Severance and Change-in-Control Agreements

            The Company entered into a severance agreement with Mr. Lockwood upon announcement of his retirement. His salary and benefits continue through the end of the 2003 calendar year, and the vesting of his Company stock options has been accelerated to January 1, 2004.

            The Company has Management Continuity Agreements with the Named Executive Officers. The agreements provide severance compensation to each covered executive officer in the event of the officer’s voluntary or involuntary termination after a change-in-control of the Company. The compensation provided would be in the form of a lump sum payment equal to the present value of continuing the executive officer’s salary and bonus for a specified period following the executive officer’s termination of employment, the continuation of other executive benefits for the same period, and certain pension bridging payments. The initial applicable period is two years (three years in the case of either CEO) in the event of an involuntary termination of employment (including a constructive termination) and one year in the event of a voluntary termination of employment.

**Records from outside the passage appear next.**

Definition NUL : ascii := Ascii.zero.

(** [char2perm]: the switch over the nine capital letters; the default
    case returns -1, which is 0xFFFFFFFF in the uint32_t return type. *)
Definition char2perm (c : ascii) : Z :=
  if Ascii.eqb c "G"%char then PTE_G
  else if Ascii.eqb c "S"%char then PTE_PS
  else if Ascii.eqb c "D"%char then PTE_D
  else if Ascii.eqb c "A"%char then PTE_A
  else if Ascii.eqb c "C"%char then PTE_PCD
  else if Ascii.eqb c "T"%char then PTE_PWT
  else if Ascii.eqb c "U"%char then PTE_U
  else if Ascii.eqb c "W"%char then PTE_W
  else if Ascii.eqb c "P"%char then PTE_P
  else wrap32 (-1).

(** [static const char* perm_string = "PWUTCADSG";] *)
Definition perm_string : list ascii := list_ascii_of_string "PWUTCADSG".

(** The loop of [perm2str]: for i = n-1 down to 0 it stores the i-th
    mnemonic or a dash at [target + 8 - i]; the list is the target buffer
    read from index [9 - n] on. *)
Fixpoint perm2str_loop (n : nat) (perm : Z) : list ascii :=
  match n with
  | O => []
  | S i =>
      (if tst perm (Z.shiftl 1 (Z.of_nat i))
       then nth i perm_string NUL
       else "-"%char) :: perm2str_loop i perm
  end.

(** [perm2str]: whether the warning was printed, and the nine characters
    written to the target. *)
Definition perm2str (perm : Z) : bool * list ascii :=
  if 0x200 <=? perm
  then (true, perm2str_loop 9 (wrap32 (perm - 0x200)))
  else (false, perm2str_loop 9 perm).

(** The while loop of [str2perm]: stops at the terminating NUL. *)
Fixpoint str2perm_loop (str : list ascii) (perm : Z) : Z :=
  match str with
  | [] => perm
  | c :: rest =>
      if Ascii.eqb c NUL then perm
      else str2perm_loop rest (Z.lor perm (char2perm c))
  end.

(** [str2perm]: the accumulator is a uint32_t, the test [perm < 0] is made
    on that unsigned value, and the Present bit is masked off at the end. *)
Definition str2perm (str : list ascii) : result Z :=
  let perm := str2perm_loop str 0 in
  if perm <? 0 then Panic "Wrong perm-character"
  else Ok (Z.land perm (wrap32 (Z.lnot (char2perm "P"%char)))).

(** [strncpy(dst, src, n)]: copies up to the NUL of [src], at most [n]
    characters, and pads the rest of the [n] cells with NUL. *)
Fixpoint strncpy (n : nat) (src : list ascii) : list ascii :=
  match n with
  | O => []
  | S k =>
      match src with
      | [] => NUL :: strncpy k []
      | c :: rest =>
          if Ascii.eqb c NUL then NUL :: strncpy k []
          else c :: strncpy k rest
      end
  end.

(** The letters of the mnemonic alphabet. *)
Definition is_mnemonic (c : ascii) : bool := existsb (Ascii.eqb c) perm_string.

(** The characters [perm2str] may write. *)
Definition in_alphabet (c : ascii) : bool := is_mnemonic c || Ascii.eqb c "-"%char.

(** The mnemonic letters of an encoding, the dashes left out. *)
Definition letters (s : list ascii) : list ascii :=
  filter (fun c => Ascii.eqb c "-"%char = false) s.

End Codec.
Export Codec.

(** ** The machine: active page directory and memory *)

(** [pgdir] is the kernel address of the active page directory, that is
    [curenv ? curenv->env_pgdir : kern_pgdir], resolved by the caller.
    [mem] gives the 32-bit word stored at an address (page-directory and
    page-table entries, stack words); [vbyte] gives the byte a plain load
    from a virtual address delivers. *)
Record Machine : Type := mkMachine {
  pgdir : Z;
  mem : gmap Z Z;
  vbyte : Z -> Z
}.

Definition read32 (m : Machine) (a : Z) : Z := wrap32 (default 0 (mem m !! a)).

Definition write32 (m : Machine) (a v : Z) : Machine :=
  {| pgdir := pgdir m; mem := <[a := v]> (mem m); vbyte := vbyte m |}.

(** ** AddressSpaceWalker *)

Module Walker.

(** [&pgdir[PDX(va)]] *)
Definition PDE_PTR (m : Machine) (va : Z) : Z := wrap32 (pgdir m + 4 * PDX va).

(** [#define PDE(pgdir,va) (pgdir[(PDX(va))])] *)
Definition PDE (m : Machine) (va : Z) : Z := read32 m (PDE_PTR m va).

            No payments would be made if the executive officer’s termination is due to death, disability or normal retirement, or is “for cause”, nor would any payments continue beyond the executive officer’s normal retirement date. Contracts governing stock options provide that upon a change-in-control of the Company, any unexercised, unvested, unearned or unpaid shares become 100% vested. The agreements provide that executives with a Management Continuity Agreement be indemnified from any tax under Section 4999 and Section 280G of the Internal Revenue Code of 1986, as amended, that is attributable to a parachute payment under the Code and any tax upon the payment of such amounts.

RETIREMENT PLAN

            The Ralcorp Retirement Plan may provide pension benefits in the future to the named executive officers. Certain regular U.S. employees having one year of service with the Company or certain Company subsidiaries are eligible to participate in the Retirement Plan. Employees become vested after five years of service. Normal retirement is at age 65; however, employees who work beyond age 65 may continue to accrue benefits.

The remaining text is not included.